- _Data provided_

*** Block opens ***

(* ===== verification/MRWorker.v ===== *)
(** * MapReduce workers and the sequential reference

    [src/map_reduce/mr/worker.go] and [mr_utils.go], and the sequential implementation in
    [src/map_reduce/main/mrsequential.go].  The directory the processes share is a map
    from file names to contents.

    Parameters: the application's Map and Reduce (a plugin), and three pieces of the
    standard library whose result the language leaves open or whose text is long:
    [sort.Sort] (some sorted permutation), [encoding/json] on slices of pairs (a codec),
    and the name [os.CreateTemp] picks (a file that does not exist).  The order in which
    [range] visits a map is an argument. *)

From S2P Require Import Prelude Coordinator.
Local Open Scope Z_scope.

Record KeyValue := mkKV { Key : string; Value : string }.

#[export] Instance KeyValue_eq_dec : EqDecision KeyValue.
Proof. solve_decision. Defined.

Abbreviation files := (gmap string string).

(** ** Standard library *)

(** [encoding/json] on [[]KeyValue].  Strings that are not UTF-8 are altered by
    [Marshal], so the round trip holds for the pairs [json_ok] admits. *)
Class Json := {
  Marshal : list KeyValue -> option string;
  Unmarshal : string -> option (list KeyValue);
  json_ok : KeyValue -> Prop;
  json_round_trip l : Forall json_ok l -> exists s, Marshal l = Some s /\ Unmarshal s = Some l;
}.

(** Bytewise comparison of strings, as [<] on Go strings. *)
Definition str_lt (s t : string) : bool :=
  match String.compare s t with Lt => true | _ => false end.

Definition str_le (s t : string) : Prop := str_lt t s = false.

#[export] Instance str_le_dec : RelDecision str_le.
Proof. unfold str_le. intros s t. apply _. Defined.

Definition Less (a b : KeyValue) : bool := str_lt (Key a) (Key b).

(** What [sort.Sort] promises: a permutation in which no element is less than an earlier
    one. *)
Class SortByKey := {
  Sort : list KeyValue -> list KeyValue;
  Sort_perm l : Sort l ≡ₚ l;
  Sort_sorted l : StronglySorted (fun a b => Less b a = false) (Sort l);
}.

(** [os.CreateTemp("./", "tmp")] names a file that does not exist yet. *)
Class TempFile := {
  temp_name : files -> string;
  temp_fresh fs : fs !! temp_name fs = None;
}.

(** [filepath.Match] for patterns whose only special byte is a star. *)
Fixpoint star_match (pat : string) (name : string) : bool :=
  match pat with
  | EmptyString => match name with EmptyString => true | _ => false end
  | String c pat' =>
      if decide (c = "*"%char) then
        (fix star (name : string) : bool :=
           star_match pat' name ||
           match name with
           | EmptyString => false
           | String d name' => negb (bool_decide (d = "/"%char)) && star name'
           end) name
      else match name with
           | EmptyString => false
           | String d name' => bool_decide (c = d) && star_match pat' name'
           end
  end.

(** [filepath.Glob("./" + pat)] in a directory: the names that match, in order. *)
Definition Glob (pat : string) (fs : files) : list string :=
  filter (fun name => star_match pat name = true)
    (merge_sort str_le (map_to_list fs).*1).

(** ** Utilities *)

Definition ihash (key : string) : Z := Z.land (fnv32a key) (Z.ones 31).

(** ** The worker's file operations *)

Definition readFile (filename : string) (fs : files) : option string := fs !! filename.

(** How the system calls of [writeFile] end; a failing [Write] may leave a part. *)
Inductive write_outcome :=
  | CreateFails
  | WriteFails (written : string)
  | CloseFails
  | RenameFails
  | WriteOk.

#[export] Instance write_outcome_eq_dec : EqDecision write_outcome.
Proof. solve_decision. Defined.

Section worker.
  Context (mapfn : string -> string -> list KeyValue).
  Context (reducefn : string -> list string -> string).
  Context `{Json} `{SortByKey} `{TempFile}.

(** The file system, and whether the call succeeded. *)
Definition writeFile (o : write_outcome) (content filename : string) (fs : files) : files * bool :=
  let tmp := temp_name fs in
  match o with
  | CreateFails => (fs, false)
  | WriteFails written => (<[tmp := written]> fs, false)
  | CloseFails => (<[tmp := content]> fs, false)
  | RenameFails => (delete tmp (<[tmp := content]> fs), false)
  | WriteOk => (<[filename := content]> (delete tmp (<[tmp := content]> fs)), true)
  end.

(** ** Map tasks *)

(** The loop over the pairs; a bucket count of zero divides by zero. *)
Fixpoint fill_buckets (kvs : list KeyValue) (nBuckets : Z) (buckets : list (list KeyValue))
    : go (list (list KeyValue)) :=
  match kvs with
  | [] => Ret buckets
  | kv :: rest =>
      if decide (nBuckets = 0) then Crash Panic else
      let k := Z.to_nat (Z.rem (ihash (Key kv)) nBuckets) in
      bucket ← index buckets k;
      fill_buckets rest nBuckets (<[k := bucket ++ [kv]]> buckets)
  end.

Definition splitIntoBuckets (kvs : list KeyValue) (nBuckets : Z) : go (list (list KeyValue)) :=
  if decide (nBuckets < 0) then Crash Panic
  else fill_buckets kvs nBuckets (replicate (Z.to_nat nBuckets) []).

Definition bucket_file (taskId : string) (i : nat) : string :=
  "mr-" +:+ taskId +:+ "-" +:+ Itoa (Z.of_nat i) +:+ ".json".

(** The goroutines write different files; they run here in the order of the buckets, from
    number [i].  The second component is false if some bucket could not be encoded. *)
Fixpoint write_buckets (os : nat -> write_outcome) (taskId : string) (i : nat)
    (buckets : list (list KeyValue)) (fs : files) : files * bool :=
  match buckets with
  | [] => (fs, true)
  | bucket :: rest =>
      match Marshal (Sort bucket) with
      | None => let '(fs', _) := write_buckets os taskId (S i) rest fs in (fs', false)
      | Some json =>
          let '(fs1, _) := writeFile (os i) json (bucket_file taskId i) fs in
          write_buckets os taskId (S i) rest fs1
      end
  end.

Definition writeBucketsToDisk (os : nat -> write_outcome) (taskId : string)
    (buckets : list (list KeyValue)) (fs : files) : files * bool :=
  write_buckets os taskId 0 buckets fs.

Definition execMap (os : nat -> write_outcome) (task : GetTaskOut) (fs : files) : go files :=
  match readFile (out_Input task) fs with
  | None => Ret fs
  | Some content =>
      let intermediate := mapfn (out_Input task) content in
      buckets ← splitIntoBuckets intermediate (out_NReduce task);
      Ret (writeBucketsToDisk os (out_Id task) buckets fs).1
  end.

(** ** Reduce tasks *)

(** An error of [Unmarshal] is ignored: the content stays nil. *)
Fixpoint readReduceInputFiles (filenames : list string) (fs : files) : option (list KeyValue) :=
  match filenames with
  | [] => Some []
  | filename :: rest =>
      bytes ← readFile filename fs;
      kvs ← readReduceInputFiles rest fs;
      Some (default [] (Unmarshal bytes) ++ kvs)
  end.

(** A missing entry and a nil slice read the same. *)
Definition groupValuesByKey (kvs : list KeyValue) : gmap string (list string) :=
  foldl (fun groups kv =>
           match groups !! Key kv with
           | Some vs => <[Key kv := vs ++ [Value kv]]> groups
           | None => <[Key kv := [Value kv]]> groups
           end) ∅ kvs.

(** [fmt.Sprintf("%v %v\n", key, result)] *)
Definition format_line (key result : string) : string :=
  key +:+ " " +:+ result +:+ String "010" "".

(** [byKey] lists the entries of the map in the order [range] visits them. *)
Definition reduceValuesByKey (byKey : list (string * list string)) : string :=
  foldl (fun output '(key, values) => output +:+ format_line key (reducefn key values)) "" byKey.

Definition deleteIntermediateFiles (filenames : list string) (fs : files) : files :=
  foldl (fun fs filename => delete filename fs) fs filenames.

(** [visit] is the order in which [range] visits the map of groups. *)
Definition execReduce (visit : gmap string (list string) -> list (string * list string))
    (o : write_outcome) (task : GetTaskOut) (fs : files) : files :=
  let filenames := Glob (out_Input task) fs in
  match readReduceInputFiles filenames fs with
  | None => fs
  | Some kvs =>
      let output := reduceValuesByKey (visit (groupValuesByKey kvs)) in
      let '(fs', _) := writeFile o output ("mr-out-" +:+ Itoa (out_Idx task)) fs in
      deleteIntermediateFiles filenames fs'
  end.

*** Block closes ***

- _What is expected_
Find the line with "Section worker." in the entries above. Retype it and each line after it, exactly, through the line with "write_buckets os taskId (S i) rest fs1", and stop there.

- _Written answer_
Section worker.
  Context (mapfn : string -> string -> list KeyValue).
  Context (reducefn : string -> list string -> string).
  Context `{Json} `{SortByKey} `{TempFile}.

(** The file system, and whether the call succeeded. *)
Definition writeFile (o : write_outcome) (content filename : string) (fs : files) : files * bool :=
  let tmp := temp_name fs in
  match o with
  | CreateFails => (fs, false)
  | WriteFails written => (<[tmp := written]> fs, false)
  | CloseFails => (<[tmp := content]> fs, false)
  | RenameFails => (delete tmp (<[tmp := content]> fs), false)
  | WriteOk => (<[filename := content]> (delete tmp (<[tmp := content]> fs)), true)
  end.

(** ** Map tasks *)

(** The loop over the pairs; a bucket count of zero divides by zero. *)
Fixpoint fill_buckets (kvs : list KeyValue) (nBuckets : Z) (buckets : list (list KeyValue))
    : go (list (list KeyValue)) :=
  match kvs with
  | [] => Ret buckets
  | kv :: rest =>
      if decide (nBuckets = 0) then Crash Panic else
      let k := Z.to_nat (Z.rem (ihash (Key kv)) nBuckets) in
      bucket ← index buckets k;
      fill_buckets rest nBuckets (<[k := bucket ++ [kv]]> buckets)
  end.

Definition splitIntoBuckets (kvs : list KeyValue) (nBuckets : Z) : go (list (list KeyValue)) :=
  if decide (nBuckets < 0) then Crash Panic
  else fill_buckets kvs nBuckets (replicate (Z.to_nat nBuckets) []).

Definition bucket_file (taskId : string) (i : nat) : string :=
  "mr-" +:+ taskId +:+ "-" +:+ Itoa (Z.of_nat i) +:+ ".json".

(** The goroutines write different files; they run here in the order of the buckets, from
    number [i].  The second component is false if some bucket could not be encoded. *)
Fixpoint write_buckets (os : nat -> write_outcome) (taskId : string) (i : nat)
    (buckets : list (list KeyValue)) (fs : files) : files * bool :=
  match buckets with
  | [] => (fs, true)
  | bucket :: rest =>
      match Marshal (Sort bucket) with
      | None => let '(fs', _) := write_buckets os taskId (S i) rest fs in (fs', false)
      | Some json =>
          let '(fs1, _) := writeFile (os i) json (bucket_file taskId i) fs in
          write_buckets os taskId (S i) rest fs1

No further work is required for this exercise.